--- Work item ---
Character for character, give back every line below.

======== Material for the task

(** The clock is read correctly: on a chip whose registers show a date before 2080,
    in BCD or binary and with 12 or 24 hours, [RtcDateTime::new] returns that date and
    time of day, midnight and noon included. *)
Theorem rtc_reads_time (b : Bus) (binary h24 : bool) (t : RtcDateTime)
    (Hchip : ∀ b i, (inb (outb b 0x70 i) 0x71).1 = rtc_registers binary h24 t i)
    (Ht : rtc_valid t) :
  ∃ b', RtcDateTime_new b = Ret (t, b').
Proof.
  assert (∀ b i, ∃ b', get_rtc_register b i = (rtc_registers binary h24 t i, b')) as Hreg.
  { intros b0 i. unfold get_rtc_register. rewrite <- (Hchip b0 i).
    destruct (inb (outb b0 112 i) 113) as [x b1]. by exists b1. }
  unfold RtcDateTime_new. repeat match goal with |- context [get_rtc_register ?b ?i] =>
    let b' := fresh "b" in destruct (Hreg b i) as [b' ->] end.
  destruct Ht as (Hs & Hm & Hh & Hd & Hmo & Hy). pose proof (hour_ok binary h24 (hour t) Hh) as Hhour.
  assert (∀ x, 0 ≤ x < 80 → (if binary then Ret (encode_byte binary x)
    else rtc_bcd_to_bin (encode_byte binary x)) = Ret x) as Hbyte.
  { intros x Hx. destruct binary; [done|by apply bcd_ok]. }
  change (rtc_registers binary h24 t 0) with (encode_byte binary (second t)).
  change (rtc_registers binary h24 t 2) with (encode_byte binary (minute t)).
  change (rtc_registers binary h24 t 4) with (encode_hour binary h24 (hour t)).
  change (rtc_registers binary h24 t 7) with (encode_byte binary (day t)).
  change (rtc_registers binary h24 t 8) with (encode_byte binary (month t)).
  change (rtc_registers binary h24 t 9) with (encode_byte binary (year t)).
  assert ((Z.land (rtc_registers binary h24 t 11) (Z.shiftl 1 2) =? 0) = negb binary) as ->
    by (destruct binary, h24; reflexivity).
  assert ((Z.land (rtc_registers binary h24 t 11) (Z.shiftl 1 1) =? 0) = negb h24) as ->
    by (destruct binary, h24; reflexivity).
  rewrite !negb_involutive. exists b6. destruct binary; cbn [negb].
  - run. cbn [second minute hour day month year encode_byte].
    destruct h24; cbn [negb] in *; [by destruct t|]. run. cbn [mbind out_mbind] in Hhour.
    rewrite Hhour. run. by destruct t.
  - rewrite !Hbyte by lia. run. destruct (rtc_bcd_to_bin _) as [x|]; [|done]. run.
    cbn [second minute hour day month year]. cbn [mbind out_mbind] in Hhour.
    destruct h24; cbn [negb] in *; [by injection Hhour as ->; destruct t|].
    rewrite Hhour. run. by destruct t.
Qed.

End RtcProofs.

(** In BCD the years from 2080 on are wrong: bit 7 is taken for a mark and kept, so
    that 80 is read as 128. *)
Example rtc_year_80 : rtc_bcd_to_bin (P:=dev) (encode_byte false 80) = Ret 128.
Proof. reflexivity. Qed.

(** A chip whose index port selects the register that is read. *)
#[export] Instance sample_chip : PortIO := {|
  Bus := Z;
  inb b p := (if p =? 0x71 then rtc_registers false false (mkRtc 59 30 12 31 12 24) b else 0, b);
  outb b p v := if p =? 0x70 then v else b;
|}.

Lemma rtc_reads_time_witness :
  ∃ b', RtcDateTime_new (P:=dev) (IO:=sample_chip) 0 = Ret (mkRtc 59 30 12 31 12 24, b').
Proof.
  apply (rtc_reads_time (P:=dev) (IO:=sample_chip) 0 false false (mkRtc 59 30 12 31 12 24)).
  - reflexivity.
  - unfold rtc_valid. cbn. lia.
Defined.
(** [C24] The searches that run through the table byte by byte, with FAT12 entries that
    straddle bytes, are the searches that read one entry at a time: [find_free] returns
    the first cluster in its range whose entry is 0, or an error when there is none, and
    [count_free] the number of entries that are 0; neither changes the table. *)
Theorem scans_equiv (t : FatType) (s : S) (a b total : Z)
    (Hok : v_ok s) (Hab : 0 ≤ a < b) (Hb : b ≤ total + 2) (Ht : 1 ≤ total)
    (Hc : ∀ c, 0 ≤ c < total + 2 → in_table t (v_size s) c) :
  (∃ r s1 s2, find_free_cluster s t a b = Ret (r, s1) ∧ find_ref t (range a b) s = Ret (r, s2) ∧
    r = found (first_free t (v_byte s) a b) ∧ Step s s1 (v_byte s)) ∧
  (∃ n s1 s2, count_free_clusters s t total = Ret (Ok n, s1) ∧
    count_ref t (range 2 (total + 2)) s 0 = Ret (Ok n, s2) ∧
    n = num_free t (v_byte s) 2 (total + 2) ∧ Step s s1 (v_byte s)).
Proof.
  assert (total + 2 < 2 ^ 32) by (destruct (Hc (total + 1) ltac:(lia)) as [? _]; lia). split.
  - destruct (find_free_ok t s a b) as (s1 & E1 & St); [done|lia|intros c Hcc; apply Hc; lia|].
    destruct (find_ref_ok t s a b) as (s2 & E2); [done|intros c Hcc; apply Hc; lia|].
    by exists (found (first_free t (v_byte s) a b)), s1, s2.
  - destruct (count_free_ok t s total) as (s1 & E1 & St); [done|lia| |intros c Hcc; apply Hc; lia|lia|].
    { destruct (Hc 2 ltac:(lia)) as [_ ?]. lia. }
    destruct (count_ref_ok t s 2 (total + 2) 0) as (s2 & E2); [done|lia|intros c Hcc; apply Hc; lia|].
    by exists (num_free t (v_byte s) 2 (total + 2)), s1, s2.
Qed.

(** Allocating a cluster on a volume with [total] clusters takes the first free one
    from the hint on, wrapping around at the end: it becomes the end of a chain, the
    previous cluster links to it, every other entry keeps its number and one less is
    free. If no cluster is free it fails with [NotEnoughSpace] and changes nothing. *)
Theorem alloc_cluster_spec (t : FatType) (s : S) (prev hint : option Z) (total : Z)
    (Hok : v_ok s) (Ht : 1 ≤ total ≤ max_clusters t)
    (Hc : ∀ c, 0 ≤ c < total + 2 → in_table t (v_size s) c)
    (Hh : ∀ n, hint = Some n → 2 ≤ n)
    (Hp : ∀ p, prev = Some p → 2 ≤ p < total + 2 ∧ entry t (v_byte s) p ≠ Free) :
  ∃ s', match alloc_choice t (v_byte s) hint total with
    | Some c => alloc_cluster s t prev hint total = Ret (Ok c, s') ∧ Allocated t total s s' prev c
    | None => alloc_cluster s t prev hint total = Ret (Err NotEnoughSpace, s') ∧
        (∀ c, 2 ≤ c < total + 2 → entry t (v_byte s) c ≠ Free) ∧ Step s s' (v_byte s)
    end.
Proof.
  destruct (alloc_cluster_ok t s prev hint total) as (s' & E & H); [done..|]. exists s'. rewrite E.
  destruct (alloc_choice t (v_byte s) hint total) as [c|] eqn:Ec; [done|]. split_and!; [done| |done].
  intros c Hcc F. apply (entry_Free_iff t (v_size s)) in F; [|apply Hc; lia].
  rewrite (alloc_choice_None t (v_byte s) hint total c (alloc_start_range hint total ltac:(lia) Hh) Ec Hcc) in F. done.
Qed.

================

--- Solution to this exercise ---
(** The clock is read correctly: on a chip whose registers show a date before 2080,
    in BCD or binary and with 12 or 24 hours, [RtcDateTime::new] returns that date and
    time of day, midnight and noon included. *)
Theorem rtc_reads_time (b : Bus) (binary h24 : bool) (t : RtcDateTime)
    (Hchip : ∀ b i, (inb (outb b 0x70 i) 0x71).1 = rtc_registers binary h24 t i)
    (Ht : rtc_valid t) :
  ∃ b', RtcDateTime_new b = Ret (t, b').
Proof.
  assert (∀ b i, ∃ b', get_rtc_register b i = (rtc_registers binary h24 t i, b')) as Hreg.
  { intros b0 i. unfold get_rtc_register. rewrite <- (Hchip b0 i).
    destruct (inb (outb b0 112 i) 113) as [x b1]. by exists b1. }
  unfold RtcDateTime_new. repeat match goal with |- context [get_rtc_register ?b ?i] =>
    let b' := fresh "b" in destruct (Hreg b i) as [b' ->] end.
  destruct Ht as (Hs & Hm & Hh & Hd & Hmo & Hy). pose proof (hour_ok binary h24 (hour t) Hh) as Hhour.
  assert (∀ x, 0 ≤ x < 80 → (if binary then Ret (encode_byte binary x)
    else rtc_bcd_to_bin (encode_byte binary x)) = Ret x) as Hbyte.
  { intros x Hx. destruct binary; [done|by apply bcd_ok]. }
  change (rtc_registers binary h24 t 0) with (encode_byte binary (second t)).
  change (rtc_registers binary h24 t 2) with (encode_byte binary (minute t)).
  change (rtc_registers binary h24 t 4) with (encode_hour binary h24 (hour t)).
  change (rtc_registers binary h24 t 7) with (encode_byte binary (day t)).
  change (rtc_registers binary h24 t 8) with (encode_byte binary (month t)).
  change (rtc_registers binary h24 t 9) with (encode_byte binary (year t)).
  assert ((Z.land (rtc_registers binary h24 t 11) (Z.shiftl 1 2) =? 0) = negb binary) as ->
    by (destruct binary, h24; reflexivity).
  assert ((Z.land (rtc_registers binary h24 t 11) (Z.shiftl 1 1) =? 0) = negb h24) as ->
    by (destruct binary, h24; reflexivity).
  rewrite !negb_involutive. exists b6. destruct binary; cbn [negb].
  - run. cbn [second minute hour day month year encode_byte].
    destruct h24; cbn [negb] in *; [by destruct t|]. run. cbn [mbind out_mbind] in Hhour.
    rewrite Hhour. run. by destruct t.
  - rewrite !Hbyte by lia. run. destruct (rtc_bcd_to_bin _) as [x|]; [|done]. run.
    cbn [second minute hour day month year]. cbn [mbind out_mbind] in Hhour.
    destruct h24; cbn [negb] in *; [by injection Hhour as ->; destruct t|].
    rewrite Hhour. run. by destruct t.
Qed.

End RtcProofs.

(** In BCD the years from 2080 on are wrong: bit 7 is taken for a mark and kept, so
    that 80 is read as 128. *)
Example rtc_year_80 : rtc_bcd_to_bin (P:=dev) (encode_byte false 80) = Ret 128.
Proof. reflexivity. Qed.

(** A chip whose index port selects the register that is read. *)
#[export] Instance sample_chip : PortIO := {|
  Bus := Z;
  inb b p := (if p =? 0x71 then rtc_registers false false (mkRtc 59 30 12 31 12 24) b else 0, b);
  outb b p v := if p =? 0x70 then v else b;
|}.

Lemma rtc_reads_time_witness :
  ∃ b', RtcDateTime_new (P:=dev) (IO:=sample_chip) 0 = Ret (mkRtc 59 30 12 31 12 24, b').
Proof.
  apply (rtc_reads_time (P:=dev) (IO:=sample_chip) 0 false false (mkRtc 59 30 12 31 12 24)).
  - reflexivity.
  - unfold rtc_valid. cbn. lia.
Defined.
(** [C24] The searches that run through the table byte by byte, with FAT12 entries that
    straddle bytes, are the searches that read one entry at a time: [find_free] returns
    the first cluster in its range whose entry is 0, or an error when there is none, and
    [count_free] the number of entries that are 0; neither changes the table. *)
Theorem scans_equiv (t : FatType) (s : S) (a b total : Z)
    (Hok : v_ok s) (Hab : 0 ≤ a < b) (Hb : b ≤ total + 2) (Ht : 1 ≤ total)
    (Hc : ∀ c, 0 ≤ c < total + 2 → in_table t (v_size s) c) :
  (∃ r s1 s2, find_free_cluster s t a b = Ret (r, s1) ∧ find_ref t (range a b) s = Ret (r, s2) ∧
    r = found (first_free t (v_byte s) a b) ∧ Step s s1 (v_byte s)) ∧
  (∃ n s1 s2, count_free_clusters s t total = Ret (Ok n, s1) ∧
    count_ref t (range 2 (total + 2)) s 0 = Ret (Ok n, s2) ∧
    n = num_free t (v_byte s) 2 (total + 2) ∧ Step s s1 (v_byte s)).
Proof.
  assert (total + 2 < 2 ^ 32) by (destruct (Hc (total + 1) ltac:(lia)) as [? _]; lia). split.
  - destruct (find_free_ok t s a b) as (s1 & E1 & St); [done|lia|intros c Hcc; apply Hc; lia|].
    destruct (find_ref_ok t s a b) as (s2 & E2); [done|intros c Hcc; apply Hc; lia|].
    by exists (found (first_free t (v_byte s) a b)), s1, s2.
  - destruct (count_free_ok t s total) as (s1 & E1 & St); [done|lia| |intros c Hcc; apply Hc; lia|lia|].
    { destruct (Hc 2 ltac:(lia)) as [_ ?]. lia. }
    destruct (count_ref_ok t s 2 (total + 2) 0) as (s2 & E2); [done|lia|intros c Hcc; apply Hc; lia|].
    by exists (num_free t (v_byte s) 2 (total + 2)), s1, s2.
Qed.

(** Allocating a cluster on a volume with [total] clusters takes the first free one
    from the hint on, wrapping around at the end: it becomes the end of a chain, the
    previous cluster links to it, every other entry keeps its number and one less is
    free. If no cluster is free it fails with [NotEnoughSpace] and changes nothing. *)
Theorem alloc_cluster_spec (t : FatType) (s : S) (prev hint : option Z) (total : Z)
    (Hok : v_ok s) (Ht : 1 ≤ total ≤ max_clusters t)
    (Hc : ∀ c, 0 ≤ c < total + 2 → in_table t (v_size s) c)
    (Hh : ∀ n, hint = Some n → 2 ≤ n)
    (Hp : ∀ p, prev = Some p → 2 ≤ p < total + 2 ∧ entry t (v_byte s) p ≠ Free) :
  ∃ s', match alloc_choice t (v_byte s) hint total with
    | Some c => alloc_cluster s t prev hint total = Ret (Ok c, s') ∧ Allocated t total s s' prev c
    | None => alloc_cluster s t prev hint total = Ret (Err NotEnoughSpace, s') ∧
        (∀ c, 2 ≤ c < total + 2 → entry t (v_byte s) c ≠ Free) ∧ Step s s' (v_byte s)
    end.
Proof.
  destruct (alloc_cluster_ok t s prev hint total) as (s' & E & H); [done..|]. exists s'. rewrite E.
  destruct (alloc_choice t (v_byte s) hint total) as [c|] eqn:Ec; [done|]. split_and!; [done| |done].
  intros c Hcc F. apply (entry_Free_iff t (v_size s)) in F; [|apply Hc; lia].
  rewrite (alloc_choice_None t (v_byte s) hint total c (alloc_start_range hint total ltac:(lia) Hh) Ec Hcc) in F. done.
Qed.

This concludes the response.